The debut loan was closed by Joe and Amy, a married couple in their early 30s from Ann Arbor, Michigan, who used Bitcoin holdings as collateral to fund their down payment rather than liquidating their position, the companies said.
The pledged crypto is held in Coinbase Prime custody for the life of the loan and returned upon full repayment.
Critically, the product carries no margin calls. If Bitcoin’s price declines, borrowers are not required to add collateral, and market movements alone cannot trigger liquidation. Collateral is only at risk if a borrower falls at least 60 days delinquent on payments, consistent with standard foreclosure timelines in conventional housing finance.
The product initially supports Bitcoin and USDC, with Bitcoin requiring collateral equal to 250% of the down payment loan and USDC at 125%. Better CEO Vishal Garg has noted plans to eventually expand eligible assets to include tokenized equities, fixed income, and other real estate assets.
The problem it’s targeting
Better said that 41% of its pre-approved customers qualify on income and credit but lack the cash for a traditional down payment.
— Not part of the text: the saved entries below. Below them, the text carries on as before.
(** ** Effective limits *)

(** Each limit with its key. *)
Definition resolved_fields : list (LimitKey * (OrgLimits → Z)) := [
  (LimitMaxProjects, ol_MaxProjects); (LimitMaxProjectsPerHour, ol_MaxProjectsPerHour);
  (LimitMaxBranchesPerProject, ol_MaxBranchesPerProject);
  (LimitMaxBranchesPerOrg, ol_MaxBranchesPerOrg); (LimitMaxBranchesPerHour, ol_MaxBranchesPerHour);
  (LimitMaxInstancesPerBranch, ol_MaxInstancesPerBranch);
  (LimitMinInstancesPerBranch, ol_MinInstancesPerBranch);
  (LimitMaxDescriptionLength, ol_MaxDescriptionLength);
  (LimitMaxAllowedInstanceType, ol_MaxAllowedInstanceType);
  (LimitMaxStorageGBPerBranch, ol_MaxStorageGBPerBranch)].

Lemma resolve_fields tier x m k get :
  (k, get) ∈ resolved_fields →
  (∃ text v, m !! k = Some (Number text) ∧ ParseInt10 text = Some v ∧
    get (resolve_limits tier x m) = v) ∨
  ((∀ text v, m !! k = Some (Number text) → ParseInt10 text ≠ Some v) ∧
    get (resolve_limits tier x m) = get (resolve_limits tier x ∅)).
Proof.
  assert (Hres : ∀ k d, (∃ text v, m !! k = Some (Number text) ∧ ParseInt10 text = Some v ∧
      ResolveIntLimit m k d = v) ∨
    ((∀ text v, m !! k = Some (Number text) → ParseInt10 text ≠ Some v) ∧
      ResolveIntLimit m k d = ResolveIntLimit ∅ k d)).
  { intros k' d. unfold ResolveIntLimit. rewrite lookup_empty.
    destruct (m !! k') as [[text| | |]|]; try (right; split; [by intros|done]).
    destruct (ParseInt10 text) as [v|] eqn:Hv; [left; by exists text, v|].
    right. split; [|done]. intros t v [= ->]. by rewrite Hv. }
  unfold resolved_fields. intros Hin.
  repeat (apply elem_of_cons in Hin as [[= -> ->]|Hin]; [apply Hres|]). by apply elem_of_nil in Hin.
Qed.

(** The limits in force: an organization of tier t1, or of an unknown tier,
    has the tier's defaults whatever is stored; one of tier t2 has, for each
    limit, the integer stored for the project, else the one stored for the
    organization, else the default. *)
Theorem ResolveOrgLimits_spec exists_ counts t usageTier org project x :
  ∃ limits, final (sql exists_ counts) t (ResolveOrgLimits usageTier org project x) = (t, Ok limits) ∧
  ∀ k get, (k, get) ∈ resolved_fields →
    if decide (usageTier = "t2") then
      match in_force t org project k ≫= (λ raw, match raw with Number s => ParseInt10 s | _ => None end) with
      | Some v => get limits = v
      | None => get limits = get (resolve_limits TierT2 x ∅)
      end
    else get limits = TierDefaultInt TierT1 k 0.
Proof.
  unfold ResolveOrgLimits, ParseUsageTier. destruct (decide (usageTier = "t2")) as [->|Hne].
  - exists (resolve_limits TierT2 x (visible t org project)). split.
    + rewrite (bool_decide_false ("t2" = "t1")), (bool_decide_true ("t2" = "t2")) by done.
      rewrite (bool_decide_false (TierT2 = TierT1)) by done.
      by rewrite (final_bind_ok _ _ _ _ _ _
        (final_wrap exists_ counts "get org limits" _ _ _ _ (final_GetOrgLimits exists_ counts t org project))).
    + intros k get Hin. rewrite <-visible_in_force.
      destruct (resolve_fields TierT2 x (visible t org project) k get Hin)
        as [(text & v & Hm & Hv & Hget)|[Hno Hget]].
      * by rewrite Hm; simpl; rewrite Hv.
      * destruct (visible t org project !! k) as [[text| | |]|]; simpl; try done.
        destruct (ParseInt10 text) as [v|] eqn:Hv; [|done]. by destruct (Hno text v eq_refl).
  - exists (resolve_limits TierT1 x ∅). split.
    + rewrite (bool_decide_false (usageTier = "t2")) by done.
      by case_bool_decide; rewrite bool_decide_true by done.
    + intros k get Hin. unfold resolved_fields in Hin.
      repeat (apply elem_of_cons in Hin as [[= -> ->]|Hin]; [by destruct x|]). by apply elem_of_nil in Hin.
Qed.

(** A limit of zero stops every branch creation, though a limit of zero means
    no limit for projects. *)
Theorem zero_branch_limit_blocks exists_ counts t org project maxPerProject maxPerHour
    (Hcount : ∀ c, 0 ≤ counts c) :
  final (sql exists_ counts) t (enforceBranchCreationLimits org project 0 maxPerProject maxPerHour) =
  (t, Err (ErrOrgBranchLimitExceeded org 0)).
Proof.
  unfold final, enforceBranchCreationLimits, check_limit. simpl.
  specialize (Hcount (CountActiveOrgBranches org)). by replace (0 <=? _) with true by lia.
Qed.

Module Witness.
#[local] Transparent limitFields.

#[local] Instance range : MapRange := { range_keys := elements; range_perm := λ s, reflexivity _ }.

(** The organization allows 50 branches per project and 5 projects per hour;
    project p1 overrides the first with 70. *)
Definition stored_rows : table :=
  {[ ("org", "") := {[ LimitMaxBranchesPerProject := Number "50"; LimitMaxProjectsPerHour := Number "5" ]};
     ("org", "p1") := {[ LimitMaxBranchesPerProject := Number "70" ]} ]}.

Definition request : SetRequest :=
  mkSet "org" "p1" (Some (lf_set (mkField LimitMaxBranchesPerOrg MaxBranchesPerOrg
    (λ '(mkLimits a b c d e f g h i j) v, mkLimits a b c d e f g (Some v) i j)) no_limits 9))
    [LimitMaxBranchesPerProject].

Definition db := sql (λ _ p, bool_decide (p = "p1")) (λ _, 3).
Definition setting := exec resp db stored_rows (SetOrganizationLimits request).

Lemma setting_runs : runs resp (SetOrganizationLimits request) setting.1.1 setting.2.
Proof. exact (exec_runs db stored_rows _). Qed.

Lemma limits_written_only_if_valid_witness :
  ev (UpsertOrgLimit "org" "p1" LimitMaxBranchesPerOrg "9") None ∈ setting.1.1 ∧
  asked request (UpsertOrgLimit "org" "p1" LimitMaxBranchesPerOrg "9") = true.
Proof.
  assert (Hin : ev (UpsertOrgLimit "org" "p1" LimitMaxBranchesPerOrg "9") None ∈ setting.1.1)
    by (vm_compute; right; left).
  split; [exact Hin|].
  exact (proj2 (proj2 (proj2 (proj2 (limits_written_only_if_valid request _ _ _ _ setting_runs Hin eq_refl))))).
Defined.
Lemma checksum_word bs : Forall (λ b, 0 ≤ b < 256) bs → word32 (ChecksumIEEE bs).
Proof. intros Hbs. apply word32_lxor; [by apply crc_fold_word; [vm_compute|]|by vm_compute]. Qed.

(** Changing one byte changes the checksum. *)
Lemma checksum_one_byte l x y r :
  Forall (λ b, 0 ≤ b < 256) (l ++ x :: r) → 0 ≤ y < 256 → x ≠ y →
  ChecksumIEEE (l ++ x :: r) ≠ ChecksumIEEE (l ++ y :: r).
Proof.
  intros Hall Hy Hxy Heq. apply Forall_app in Hall as [Hl Hr].
  apply Forall_cons in Hr as [Hx Hr]. apply lxor_cancel_r in Heq.
  rewrite !foldl_app in Heq. simpl in Heq.
  assert (Hw : word32 (foldl crc_byte mask32 l)) by (by apply crc_fold_word; [vm_compute|]).
  apply crc_fold_inj in Heq; [|by apply crc_byte_word..|done].
  assert (H1 : word32 (Z.lxor (foldl crc_byte mask32 l) x)) by (by apply word32_lxor, byte_word32).
  assert (H2 : word32 (Z.lxor (foldl crc_byte mask32 l) y)) by (by apply word32_lxor, byte_word32).
  apply crc_byte_inj in Heq; [|done..]. rewrite !(Z.lxor_comm (foldl _ _ _)) in Heq.
  by apply lxor_cancel_r in Heq.
Qed.

(** ** Lemmas: the checksum bytes *)

Lemma byte_lane v k i :
  0 ≤ k → 0 ≤ i →
  Z.testbit (Z.shiftl (Z.land (Z.shiftr v k) 255) k) i =
  if (k <=? i) && (i <? k + 8) then Z.testbit v i else false.
Proof.
  intros Hk Hi. rewrite Z.shiftl_spec by done.
  destruct (Z.leb_spec k i).
  - change 255 with (Z.ones 8). rewrite Z.land_spec, Z.testbit_ones_nonneg, Z.shiftr_spec by lia.
    replace (i - k + k) with i by lia. simpl.
    destruct (Z.ltb_spec i (k + 8)), (Z.ltb_spec (i - k) 8); simpl; try lia; by rewrite ?andb_true_r, ?andb_false_r.
  - by rewrite Z.testbit_neg_r by lia.
Qed.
That gap has widened as homeownership has grown increasingly out of reach: the median age of first-time homebuyers in America hit a record 40 years old, up sharply from 32 a decade ago, according to the National Association of Realtors.
The product is designed to serve buyers whose wealth is concentrated in digital assets rather than liquid cash or traditional savings accounts.
The regulatory pathway was cleared in part by a June 2025 directive from the Federal Housing Finance Agency (FHFA) instructing Fannie Mae and Freddie Mac to recognize digital assets as eligible collateral in the $18.5 trillion mortgage market.
That directive laid the groundwork for this week’s announcement and product launch.